=== LISTED RECORDS ===

Lemma intsetAdd_rep s l v : rep s l -> in_s64 v -> zlen l + 1 < 2 ^ 29 ->
  exists s', intsetAdd junk s v = Some (s', bool_decide (v ∉ l)) /\ rep s' (sinsert v l) /\
    is_encoding s' = Z.max (is_encoding s) (_intsetValueEncoding v).
Proof.
  intros Hrep Hv Hb. pose proof Hrep as [He Hlen Hc Hs Hr Hsm].
  pose proof (valid_enc_pos _ He) as Hep. unfold intsetAdd.
  destruct (_intsetValueEncoding v >? is_encoding s) eqn:E; zbool.
  { destruct (intsetAdd_upgrade s l v Hrep Hv Hb E) as (s' & -> & ? & ? & Henc).
    exists s'. rewrite bool_decide_eq_true_2 by done. split_and!; [done | done | lia]. }
  pose proof E as Hmax. apply valueEncoding_le in E; [|done | done].
  destruct (intsetSearch_spec s l v Hrep) as (found & pos & -> & Hf). cbn [mbind option_bind].
  destruct found.
  { exists s. apply list_elem_of_lookup_2 in Hf.
    rewrite bool_decide_eq_false_2, sinsert_in by auto. split_and!; [done | done | lia]. }
  exists (mk_intset (is_encoding s) (u32 (is_length s + 1))
    (flat (is_encoding s) (take pos l ++ v :: drop pos l))).
  rewrite bool_decide_eq_true_2 by (by eapply insert_point_notin).
  split; [|split; [by eapply rep_insert | cbn [is_encoding]; lia]].
  destruct (resize_grow s l Hrep Hb) as (rest & -> & Hrest).
  pose proof Hf as [Hp _].
  cbn [is_length set_contents]. rewrite Hlen.
  assert (zlen (flat (is_encoding s) (take pos l)) = Z.of_nat pos * is_encoding s) as HP
    by (rewrite length_flat, length_take_le by (done || lia); done).
  destruct (Z.of_nat pos <? zlen l) eqn:E1; zbool.
  - rewrite moveTail_unfold by done. cbn [is_contents is_encoding is_length set_contents].
    rewrite Hlen, (uwrap_small _ (Z.of_nat pos + 1)), (uwrap_small _ (zlen l - Z.of_nat pos)) by lia.
    rewrite (uwrap_small _ ((zlen l - Z.of_nat pos) * is_encoding s)) by nia.
    rewrite <- (take_drop pos l) at 1. rewrite flat_app, <- app_assoc.
    edestruct (memmove_up (flat (is_encoding s) (take pos l)) (flat (is_encoding s) (drop pos l)) rest)
      as (M & -> & HM); [| | |]; [rewrite HP; done | rewrite length_flat, length_drop by done; nia | rewrite HP; lia |].
    cbn [mbind option_bind].
    rewrite (set_at _ _ (flat (is_encoding s) (take pos l)) M (flat (is_encoding s) (drop pos l)));
      cbn [is_encoding is_contents set_contents]; [|done | done | done | lia].
    cbn [mbind option_bind]. unfold set_length, set_contents. cbn [is_length is_encoding is_contents].
    by rewrite Hlen, flat_app, flat_cons.
  - assert (pos = length l) as -> by lia. cbn [mbind option_bind].
    rewrite (set_at _ _ (flat (is_encoding s) l) rest []); cbn [is_encoding is_contents set_contents];
      [|done | by rewrite app_nil_r | by rewrite length_flat by done | done].
    cbn [mbind option_bind]. unfold set_length, set_contents. cbn [is_length is_encoding is_contents].
    by rewrite Hlen, firstn_all, drop_all, flat_app, flat_cons.
Qed.

Lemma intsetRemove_rep s l v : rep s l -> in_s64 v ->
  exists s', intsetRemove junk s v = Some (s', bool_decide (v ∈ l)) /\ rep s' (sremove v l).
Proof.
  intros Hrep Hv. pose proof Hrep as [He Hlen Hc Hs Hr Hsm].
  pose proof (valid_enc_pos _ He) as Hep. unfold intsetRemove.
  destruct (_intsetValueEncoding v <=? is_encoding s) eqn:E; zbool.
  2: { assert (v ∉ l) as Hn.
       { intros Hin. rewrite Forall_forall in Hr. apply Hr, valueEncoding_le in Hin; [lia | done | done]. }
       exists s. rewrite bool_decide_eq_false_2 by done. by rewrite sremove_notin. }
  destruct (intsetSearch_spec s l v Hrep) as (found & pos & -> & Hf). cbn [mbind option_bind].
  destruct found.
  2: { apply insert_point_notin in Hf. exists s. rewrite bool_decide_eq_false_2 by done. by rewrite sremove_notin. }
  exists (mk_intset (is_encoding s) (u32 (is_length s - 1)) (flat (is_encoding s) (sremove v l))).
  rewrite bool_decide_eq_true_2 by (by eapply list_elem_of_lookup_2).
  pose proof (lookup_lt_Some _ _ _ Hf) as Hp. rewrite (sremove_point l v pos) by done.
  assert (zlen (take pos l ++ drop (S pos) l) = zlen l - 1) as Hl'
    by (rewrite length_app, length_take, length_drop; lia).
  assert (flat (is_encoding s) l = flat (is_encoding s) (take pos l) ++
    le_bytes (Z.to_nat (is_encoding s)) v ++ flat (is_encoding s) (drop (S pos) l)) as Hfl
    by (by rewrite <- flat_cons, <- flat_app, take_drop_middle).
  rewrite Hlen, (uwrap_small _ (zlen l - 1)) by lia. split.
  - assert (exists T, (if Z.of_nat pos <? zlen l - 1
        then intsetMoveTail s (u32 (Z.of_nat pos + 1)) (Z.of_nat pos) else Some s) =
      Some (set_contents s (flat (is_encoding s) (take pos l ++ drop (S pos) l) ++ T))) as [T ->].
    { destruct (Z.of_nat pos <? zlen l - 1) eqn:E1; zbool.
      - rewrite moveTail_unfold by done.
        rewrite Hlen, Hc, (uwrap_small _ (Z.of_nat pos + 1)) by lia.
        rewrite (uwrap_small _ (zlen l - (Z.of_nat pos + 1))) by lia.
        rewrite (uwrap_small _ ((zlen l - (Z.of_nat pos + 1)) * is_encoding s)) by nia.
        rewrite Hfl, <- (app_nil_r (flat (is_encoding s) (drop (S pos) l))).
        edestruct (memmove_down (flat (is_encoding s) (take pos l)) (le_bytes (Z.to_nat (is_encoding s)) v)
          (flat (is_encoding s) (drop (S pos) l)) []) as (T & -> & _).
        + rewrite length_flat, length_take by done. f_equal. lia.
        + rewrite length_flat, length_take, length_le_bytes by done. nia.
        + rewrite length_flat, length_drop by done. nia.
        + exists T. cbn [mbind option_bind]. by rewrite flat_app, <- app_assoc.
      - exists (le_bytes (Z.to_nat (is_encoding s)) v). rewrite (drop_ge l (S pos)), app_nil_r by lia.
        f_equal. destruct s as [e n c]; unfold set_contents; cbn in *. f_equal.
        rewrite Hc, Hfl, (drop_ge l (S pos)) by lia. cbn [flat mbind list_bind]. by rewrite app_nil_r. }
    cbn [mbind option_bind]. unfold intsetResize. cbn [is_encoding is_contents set_contents is_length].
    rewrite uwrap_small by nia. rewrite realloc_shrink; [done|].
    rewrite length_flat by done. lia.
  - constructor; cbn [is_encoding is_length is_contents]; try done; try lia.
    + rewrite <- (sremove_point l v pos) by done. by apply sremove_sorted.
    + rewrite <- (take_drop_middle l pos v Hf) in Hr. apply Forall_app in Hr as [? Hr].
      apply Forall_cons in Hr as [? ?]. by apply Forall_app.
Qed.

Lemma intsetFind_rep s l v : rep s l -> in_s64 v -> intsetFind s v = Some (bool_decide (v ∈ l)).
Proof.
  intros Hrep Hv. pose proof Hrep as [He _ _ _ Hr _]. unfold intsetFind.
  destruct (_intsetValueEncoding v <=? is_encoding s) eqn:E; zbool.
  - destruct (intsetSearch_spec s l v Hrep) as (found & pos & -> & Hf). cbn [mbind option_bind].
    f_equal. symmetry. destruct found.
    + apply bool_decide_eq_true_2. by eapply list_elem_of_lookup_2.
    + apply bool_decide_eq_false_2. by eapply insert_point_notin.
  - f_equal. symmetry. apply bool_decide_eq_false_2. intros Hin.
    rewrite Forall_forall in Hr. apply Hr, valueEncoding_le in Hin; [lia | done | done].
Qed.

End Ops.

(** ** Refinement to finite sets *)

Inductive iop := IAdd (v : Z) | IRemove (v : Z) | IFind (v : Z).

Definition iop_arg (o : iop) : Z := match o with IAdd v | IRemove v | IFind v => v end.

Definition istep (junk : nat -> Z) (s : intset) (o : iop) : option (intset * bool) :=
  match o with
  | IAdd v => intsetAdd junk s v
  | IRemove v => intsetRemove junk s v
  | IFind v => b ← intsetFind s v; Some (s, b)
  end.

Fixpoint irun (junk : nat -> Z) (s : intset) (ops : list iop) : option (intset * list bool) :=
  match ops with
  | [] => Some (s, [])
  | o :: ops =>
      '(s, b) ← istep junk s o; '(s, bs) ← irun junk s ops; Some (s, b :: bs)
  end.

(** The same operations on a mathematical set. *)
Definition set_step (X : gset Z) (o : iop) : gset Z * bool :=
  match o with
  | IAdd v => ({[v]} ∪ X, bool_decide (v ∉ X))
  | IRemove v => (X ∖ {[v]}, bool_decide (v ∈ X))
  | IFind v => (X, bool_decide (v ∈ X))
  end.

Fixpoint set_run (X : gset Z) (ops : list iop) : gset Z * list bool :=
  match ops with
  | [] => (X, [])
  | o :: ops => let '(X, b) := set_step X o in let '(X, bs) := set_run X ops in (X, b :: bs)
  end.

Lemma intsetNew_rep : rep intsetNew [].
Proof. repeat constructor. Qed.

Lemma istep_refines junk s l o : rep s l -> in_s64 (iop_arg o) -> zlen l + 1 < 2 ^ 29 ->
  exists s' l', istep junk s o = Some (s', (set_step (list_to_set l) o).2) /\ rep s' l' /\
    list_to_set l' = (set_step (list_to_set l) o).1 /\ zlen l' <= zlen l + 1.
Proof.
  intros Hrep Hv Hb. destruct o as [v|v|v]; cbn [istep set_step iop_arg fst snd] in *.
  - destruct (intsetAdd_rep junk s l v Hrep Hv Hb) as (s' & -> & Hr & _).
    exists s', (sinsert v l). split_and!; [|done | |].
    + do 2 f_equal. apply bool_decide_ext. set_solver.
    + apply set_eq. intros x. rewrite elem_of_list_to_set, elem_of_sinsert. set_solver.
    + clear. induction l as [|x l IH]; cbn [sinsert]; repeat case_goal; cbn [length] in *; lia.
  - destruct (intsetRemove_rep junk s l v Hrep Hv) as (s' & -> & Hr).
    exists s', (sremove v l). split_and!; [|done | |].
    + do 2 f_equal. apply bool_decide_ext. set_solver.
    + apply set_eq. intros x. unfold sremove. rewrite elem_of_list_to_set, list_elem_of_filter. set_solver.
    + unfold sremove. pose proof (length_filter (fun x => x <> v) l). lia.
  - rewrite (intsetFind_rep s l v Hrep Hv). exists s, l. split_and!; [|done | done | lia].
    cbn [mbind option_bind]. do 2 f_equal. apply bool_decide_ext. set_solver.
Qed.

Lemma irun_refines junk ops : forall s l, rep s l -> Forall (fun o => in_s64 (iop_arg o)) ops ->
  zlen l + zlen ops < 2 ^ 29 ->
  exists s' l', irun junk s ops = Some (s', (set_run (list_to_set l) ops).2) /\ rep s' l' /\
    list_to_set l' = (set_run (list_to_set l) ops).1.
Proof.
  induction ops as [|o ops IH]; intros s l Hrep Hall Hb; cbn [irun set_run].
  { exists s, l. by split. }
  apply Forall_cons in Hall as [Ho Hall]. cbn [length] in Hb.
  destruct (istep_refines junk s l o Hrep Ho) as (s1 & l1 & -> & Hr1 & Hs1 & Hl1); [lia|].
  cbn [mbind option_bind]. destruct (set_step (list_to_set l) o) as [X b]. cbn [fst snd] in *. subst X.
  destruct (IH s1 l1 Hr1 Hall) as (s2 & l2 & -> & Hr2 & Hs2); [lia|].
  cbn [mbind option_bind]. destruct (set_run (list_to_set l1) ops) as [Y bs].
  exists s2, l2. by split.
Qed.

(** C24: an intset built by any sequence of fewer than 2^29 insertions,
    removals and membership tests on 64-bit integers never touches memory
    outside its allocation, answers every operation as a mathematical set does,
    and ends as the strictly increasing array, in a width that fits every
    element, of exactly the members of that set. *)
Theorem intset_refines_set junk ops : Forall (fun o => in_s64 (iop_arg o)) ops ->
  zlen ops < 2 ^ 29 ->
  exists s l, irun junk intsetNew ops = Some (s, (set_run ∅ ops).2) /\ rep s l /\
    list_to_set l = (set_run ∅ ops).1.
Proof. intros Hall Hb. apply (irun_refines junk ops intsetNew []); [apply intsetNew_rep | done | done]. Qed.

Lemma intset_refines_set_witness :
  exists s l, irun (fun _ => 170) intsetNew [IAdd 5; IAdd (-70000); IAdd 5; IFind 5; IRemove 5; IFind 5] =
    Some (s, [true; true; false; true; true; false]) /\ rep s l.
Proof.
  destruct (intset_refines_set (fun _ => 170)
    [IAdd 5; IAdd (-70000); IAdd 5; IFind 5; IRemove 5; IFind 5]) as (s & l & Hr & Hrep & _).
  - repeat constructor; vm_compute; congruence.
  - vm_compute. reflexivity.
  - exists s, l. split; [|exact Hrep]. rewrite Hr. vm_compute. reflexivity.
Defined.

Lemma rep_blob s l : rep s l -> intsetBlobLen s = 8 + zlen (is_contents s).
Proof.
  intros [He Hlen Hc _ _ Hsm]. unfold intsetBlobLen. pose proof (valid_enc_pos _ He).
  rewrite Hc, Hlen, length_flat, uwrap_small by (done || nia). done.
Qed.

(** Inserting a 64-bit integer into a set of fewer than 2^29 - 1 elements
    reports whether it was absent, leaves the sorted array of the enlarged set,
    and widens the encoding exactly when the new element needs it: every
    previous element survives the in-place back-to-front rewriting. *)
Theorem intsetAdd_correct junk s l v : rep s l -> in_s64 v -> zlen l + 1 < 2 ^ 29 ->
  exists s', intsetAdd junk s v = Some (s', bool_decide (v ∉ l)) /\ rep s' (sinsert v l) /\
    is_encoding s' = Z.max (is_encoding s) (_intsetValueEncoding v) /\
    intsetBlobLen s' = 8 + zlen (is_contents s').
Proof.
  intros Hrep Hv Hb. destruct (intsetAdd_rep junk s l v Hrep Hv Hb) as (s' & -> & Hr & He).
  exists s'. split_and!; [done | done | done | by eapply rep_blob].
Qed.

=== ASSIGNED TASK ===
Give back, exactly as written, the stretch from the line with "- destruct (intsetAdd_rep" through the line with "elem_of_list_to_set, elem_of_sinsert. set_solver.", and no other lines from the records above.

=== TASK OUTPUT ===
  - destruct (intsetAdd_rep junk s l v Hrep Hv Hb) as (s' & -> & Hr & _).
    exists s', (sinsert v l). split_and!; [|done | |].
    + do 2 f_equal. apply bool_decide_ext. set_solver.
    + apply set_eq. intros x. rewrite elem_of_list_to_set, elem_of_sinsert. set_solver.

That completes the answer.